Now, let us imagine what this amnesty, or the legitimization of agreements that were invalid from the moment of conclusion, might look like in practical terms. A gentlemen's agreement? A government decree? A presidential edict? They are not worth a brass farthing.

A law? It could be successfully contested in the Constitutional Court the moment that the political landscape changed. A referendum? (After all, it was public property that was handed out.) If it were going to be a fair one, its results would be easy to predict in advance. Of course, one could always use the same media and administrative resources that were used during the constitutional referendum in 1993 and the presidential election in 1996, when a pro-democracy propaganda campaign was used to cover the massive ballot-rigging that was going on. But this would be such a grave insult to the entire nation that the harm done to dozens of oligarchs or even hundreds of foreign investors would look like high humanism by comparison. It would probably make more sense to invite Pinochet.
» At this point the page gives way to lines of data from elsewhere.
(* ===== verification/Rng.v ===== *)
(** The random number generators of the benchmark's data generator
    (src/benchmark/tpch/dbgen): rng64.c, rnd.c with its seed table rnd.h, and the skipping of
    rows of speed_seed.c, with the constants of dss.h and config.h they use.

    [DSS_HUGE] is [long long int]; where the code multiplies seeds the 64-bit result wraps
    around. *)
From Stdlib Require Import Zpow_facts.
From S2P Require Import Prelude.

(** ** 64-bit arithmetic modulo 2^64 *)
Definition eq64 (x y : Z) : Prop := x mod 2 ^ 64 = y mod 2 ^ 64.

#[export] Instance eq64_equivalence : Equivalence eq64.
Proof. split; red; unfold eq64; intros; congruence. Qed.

#[export] Instance eq64_add : Proper (eq64 ==> eq64 ==> eq64) Z.add.
Proof. intros x x' Hx y y' Hy. unfold eq64 in *. rewrite Zplus_mod, Hx, Hy, <- Zplus_mod. reflexivity. Qed.

#[export] Instance eq64_mul : Proper (eq64 ==> eq64 ==> eq64) Z.mul.
Proof. intros x x' Hx y y' Hy. unfold eq64 in *. rewrite Zmult_mod, Hx, Hy, <- Zmult_mod. reflexivity. Qed.

Lemma eq64_of_eq x y : x = y -> eq64 x y.
Proof. now intros ->. Qed.

Lemma eq64_u64 x : eq64 (u64 x) x.
Proof. unfold eq64, u64. apply Z.mod_mod. lia. Qed.

Lemma eq64_s64 x : eq64 (s64 x) x.
Proof.
  unfold eq64, s64. rewrite Zminus_mod, Z.mod_mod, <- Zminus_mod by lia. f_equal. lia.
Qed.

Lemma s64_eq64 x y : eq64 x y -> s64 x = s64 y.
Proof.
  intros H. unfold s64. f_equal. unfold eq64 in H. rewrite Zplus_mod, H, <- Zplus_mod. reflexivity.
Qed.

(** ** rng64.c *)
Definition RNG_A : Z := 6364136223846793005.
Definition RNG_C : Z := 1.

Definition NextRand64 (nSeed : Z) : Z := s64 (nSeed * RNG_A + RNG_C).

(** [for (nBit = 0; (nCount >> nBit) != RNG_C; nBit++)] *)
Fixpoint highest_bit (fuel : nat) (nCount nBit : Z) : Z :=
  match fuel with
  | O => nBit
  | S f => if u64 (Z.shiftr nCount nBit) =? RNG_C then nBit else highest_bit f nCount (nBit + 1)
  end.

(** [while (--nBit >= 0)], with [nBit] bits to go. *)
Fixpoint advance_bits (nBit : nat) (nCount Apow Dsum : Z) : Z * Z :=
  match nBit with
  | O => (Apow, Dsum)
  | S nBit' =>
      let Dsum := u64 (Dsum * u64 (Apow + 1)) in
      let Apow := u64 (Apow * Apow) in
      if Z.rem (Z.shiftr nCount (Z.of_nat nBit')) 2 =? 1
      then advance_bits nBit' nCount (u64 (Apow * RNG_A)) (u64 (Dsum + Apow))
      else advance_bits nBit' nCount Apow Dsum
  end.

Definition AdvanceRand64 (nSeed nCount : Z) : Z :=
  if nCount =? 0 then nSeed
  else
    let '(Apow, Dsum) := advance_bits (Z.to_nat (highest_bit 64 nCount 0)) nCount RNG_A RNG_C in
    s64 (u64 nSeed * Apow + Dsum * RNG_C).

(** [1 + A + ... + A^(m-1)] *)
Fixpoint geo (m : nat) : Z :=
  match m with
  | O => 0
  | S m' => geo m' + RNG_A ^ Z.of_nat m'
  end.

Lemma geo_add m n : geo (m + n) = geo m + RNG_A ^ Z.of_nat m * geo n.
Proof.
  induction n as [|n IH]; cbn [geo].
  - rewrite Nat.add_0_r. lia.
  - rewrite Nat.add_succ_r. cbn [geo]. rewrite IH, Nat2Z.inj_add, Z.pow_add_r by lia. ring.
Qed.

Lemma iter_NextRand64 n s :
  eq64 (Nat.iter n NextRand64 s) (s * RNG_A ^ Z.of_nat n + geo n).
Proof.
  induction n as [|n IH].
  - apply eq64_of_eq. change (s = s * 1 + 0). lia.
  - change (Nat.iter (S n) NextRand64 s) with (NextRand64 (Nat.iter n NextRand64 s)).
    cbn [geo]. unfold NextRand64 at 1. rewrite eq64_s64, IH, Nat2Z.inj_succ, Z.pow_succ_r by lia.
    assert (Hg : geo (S n) = RNG_A * geo n + 1).
    { change (S n) with (1 + n)%nat. rewrite geo_add. cbn [geo]. change (Z.of_nat 1) with 1.
      rewrite Z.pow_1_r. change (Z.of_nat 0) with 0. rewrite Z.pow_0_r. ring. }
    cbn [geo] in Hg. rewrite Hg. unfold RNG_C. apply eq64_of_eq. ring.
Qed.

Definition powers_at (m : Z) (Apow Dsum : Z) : Prop :=
  eq64 Apow (RNG_A ^ m) /\ eq64 Dsum (geo (Z.to_nat m)).

Lemma double_step m Apow Dsum :
  0 <= m -> powers_at m Apow Dsum ->
  powers_at (2 * m) (u64 (Apow * Apow)) (u64 (Dsum * u64 (Apow + 1))).
Proof.
  intros Hm [HA HD]. split.
  - rewrite eq64_u64, HA. apply eq64_of_eq. rewrite <- Z.pow_add_r by lia. now replace (m + m) with (2 * m) by lia.
  - rewrite !eq64_u64, HA, HD. apply eq64_of_eq.
    replace (Z.to_nat (2 * m)) with (Z.to_nat m + Z.to_nat m)%nat by lia.
    rewrite geo_add, Z2Nat.id by lia. ring.
Qed.

Lemma odd_step m Apow Dsum :
  0 <= m -> powers_at m Apow Dsum -> powers_at (m + 1) (u64 (Apow * RNG_A)) (u64 (Dsum + Apow)).
Proof.
  intros Hm [HA HD]. split.
  - rewrite eq64_u64, HA. apply eq64_of_eq. now rewrite Z.pow_add_r, Z.pow_1_r by lia.
  - rewrite eq64_u64, HA, HD. apply eq64_of_eq.
    rewrite Z2Nat.inj_add by lia. change (Z.to_nat 1) with 1%nat. rewrite Nat.add_1_r. cbn [geo].
    now rewrite Z2Nat.id by lia.
Qed.

Lemma advance_bits_spec nBit nCount : forall Apow Dsum,
  0 <= nCount -> powers_at (Z.shiftr nCount (Z.of_nat nBit)) Apow Dsum ->
  let '(A, D) := advance_bits nBit nCount Apow Dsum in powers_at nCount A D.
Proof.
  induction nBit as [|k IH]; intros Apow Dsum Hn Hp; cbn [advance_bits].
  - now rewrite Z.shiftr_0_r in Hp.
  - set (q := Z.shiftr nCount (Z.of_nat k)).
    assert (Hq : 0 <= q) by now apply Z.shiftr_nonneg.
    assert (Hhalf : Z.shiftr nCount (Z.of_nat (S k)) = q / 2).
    { unfold q. rewrite !Z.shiftr_div_pow2 by lia. rewrite Nat2Z.inj_succ, Z.pow_succ_r by lia.
      rewrite (Z.mul_comm 2), Z.div_div by lia. reflexivity. }
    rewrite Hhalf in Hp. apply double_step in Hp; [|apply Z.div_pos; lia].
    assert (Hr : Z.rem q 2 = q mod 2) by (apply Z.rem_mod_nonneg; lia).
    pose proof (Z.div_mod q 2 ltac:(lia)) as Hdm. pose proof (Z.mod_pos_bound q 2 ltac:(lia)).
    fold q. rewrite Hr. destruct (Z.eqb_spec (q mod 2) 1) as [E|E].
    + apply IH; [exact Hn|]. fold q. replace q with (2 * (q / 2) + 1) by lia.
      apply odd_step; [|exact Hp]. pose proof (Z.div_pos q 2). lia.
    + apply IH; [exact Hn|]. fold q. now replace q with (2 * (q / 2)) at 1 by lia.
Qed.

Lemma highest_bit_spec nCount fuel : forall nBit,
  0 < nCount < 2 ^ 63 -> 0 <= nBit <= Z.log2 nCount -> Z.log2 nCount - nBit < Z.of_nat fuel ->
  highest_bit fuel nCount nBit = Z.log2 nCount.
Proof.
  induction fuel as [|f IH]; intros nBit Hn Hb Hf; [lia|]. cbn [highest_bit].
  pose proof (Z.log2_spec nCount ltac:(lia)) as [Hlo Hhi].
  rewrite Z.shiftr_div_pow2 by lia. destruct (Z.eq_dec nBit (Z.log2 nCount)) as [->|Hne].
  - replace (nCount / 2 ^ Z.log2 nCount) with 1; [reflexivity|].
    apply Z.div_unique with (nCount - 2 ^ Z.log2 nCount); [|lia].
    rewrite Z.pow_succ_r in Hhi by lia. lia.
  - assert (H2 : 2 <= nCount / 2 ^ nBit).
    { apply Z.div_le_lower_bound; [lia|]. rewrite Z.mul_comm, <- Z.pow_succ_r by lia.
      etransitivity; [|exact Hlo]. apply Z.pow_le_mono_r; lia. }
    assert (H3 : nCount / 2 ^ nBit < 2 ^ 64).
    { pose proof (Z.div_le_upper_bound nCount (2 ^ nBit) nCount). nia. }
    rewrite u64_small by (unfold in_u64; lia). rewrite (proj2 (Z.eqb_neq _ _)) by (unfold RNG_C; lia).
    apply IH; lia.
Qed.

(** [AdvanceRand64] skips ahead in logarithmic time: the seed it computes with the squared
    powers of the multiplier is the seed after [nCount] calls of [NextRand64], for every
    seed and every count. *)
Theorem AdvanceRand64_iterates (nSeed nCount : Z) :
  in_s64 nSeed -> 0 <= nCount < 2 ^ 63 ->
  AdvanceRand64 nSeed nCount = Nat.iter (Z.to_nat nCount) NextRand64 nSeed.
Proof.
  intros Hs Hn. unfold AdvanceRand64. destruct (Z.eqb_spec nCount 0) as [->|Hne]; [reflexivity|].
  rewrite highest_bit_spec; [|lia|pose proof (Z.log2_nonneg nCount); lia|].
  2: { pose proof (Z.log2_lt_pow2 nCount 63). lia. }
  assert (H1 : powers_at (Z.shiftr nCount (Z.of_nat (Z.to_nat (Z.log2 nCount)))) RNG_A RNG_C).
  { rewrite Z2Nat.id by apply Z.log2_nonneg. rewrite Z.shiftr_div_pow2 by apply Z.log2_nonneg.
    pose proof (Z.log2_spec nCount ltac:(lia)) as [Hlo Hhi].
    replace (nCount / 2 ^ Z.log2 nCount) with 1; [split; reflexivity|].
    apply Z.div_unique with (nCount - 2 ^ Z.log2 nCount); [|lia].
    rewrite Z.pow_succ_r in Hhi by apply Z.log2_nonneg. lia. }
  pose proof (advance_bits_spec _ nCount _ _ ltac:(lia) H1) as Hspec.
  destruct (advance_bits _ _ _ _) as [A D]. destruct Hspec as [HA HD].
  assert (Hrange : in_s64 (Nat.iter (Z.to_nat nCount) NextRand64 nSeed)).
  { destruct (Z.to_nat nCount) as [|k] eqn:E; [exact Hs|apply s64_range]. }
  rewrite <- (s64_small (Nat.iter _ _ _)) by exact Hrange. apply s64_eq64.
  rewrite iter_NextRand64, eq64_u64, HA, HD, Z2Nat.id by lia. unfold RNG_C.
  apply eq64_of_eq. ring.
Qed.

Lemma AdvanceRand64_iterates_witness :
  AdvanceRand64 1804289383 1000 = Nat.iter 1000 NextRand64 1804289383.
Proof. apply (AdvanceRand64_iterates 1804289383 1000); [unfold in_s64|]; lia. Defined.

(** ** rnd.c: Park and Miller's generator *)
Definition nM : Z := 2147483647.
Definition NextRand (nSeed : Z) : Z := Z.rem (s64 (nSeed * 16807)) nM.

(** speed_seed.c *)
Definition Multiplier : Z := 16807.
Definition Modulus : Z := 2147483647.

(** The loop of [NthElement]; [N] is halved in each turn, so that 64 turns are enough. *)
Fixpoint nth_loop (fuel : nat) (N Mult z : Z) : Z :=
  match fuel with
  | O => z
  | S f =>
      if 0 <? N then
        let z' := if Z.rem N 2 =? 0 then z else Z.rem (s64 (Mult * z)) Modulus in
        nth_loop f (Z.quot N 2) (Z.rem (s64 (Mult * Mult)) Modulus) z'
      else z
  end.
Definition NthElement (N StartSeed : Z) : Z := nth_loop 64 N Multiplier StartSeed.

Definition seed_ok (z : Z) : Prop := 0 <= z < nM.

Lemma mulmod_ok a b : 0 <= a < nM -> 0 <= b < nM -> Z.rem (s64 (a * b)) nM = (a * b) mod nM.
Proof.
  intros Ha Hb. unfold nM in *. rewrite s64_small by (unfold in_s64; nia).
  apply Z.rem_mod_nonneg; nia.
Qed.

Lemma seed_ok_mod x : seed_ok (x mod nM).
Proof. unfold seed_ok, nM. apply Z.mod_pos_bound. lia. Qed.

Lemma NextRand_eq z : seed_ok z -> NextRand z = (z * 16807) mod nM.
Proof. intros Hz. apply mulmod_ok; [exact Hz|unfold nM; lia]. Qed.

Lemma NextRand_ok z : seed_ok z -> seed_ok (NextRand z).
Proof. intros Hz. rewrite NextRand_eq by exact Hz. apply seed_ok_mod. Qed.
If we follow Boldyrev's argument, it turns out that it is precisely the revision of privatization results that would create a truly reliable investment climate in Russia. All the other options would only mean instability and outrage and would keep investors in a state of perpetual stress. (By the way, both of his books came out before the Yukos affair.) He gives a number of possible solutions, some of which might even suit the current owners.

Boldyrev's democratic reputation is spotless: He was one of Yabloko's three founding fathers. His professional qualities and his unselfishness have never been questioned by anyone. Does that mean he is absolutely right? Of course not. Yet, the elections, the time for a discussion of the country's strategic problems, are at hand. No one is more interested in a fair and legal resolution of the property problem than the oligarchs, who are set to become honest businessmen. Thankfully, they own the bulk of our country's press. Consequently, we can expect a responsible and meaningful electoral campaign.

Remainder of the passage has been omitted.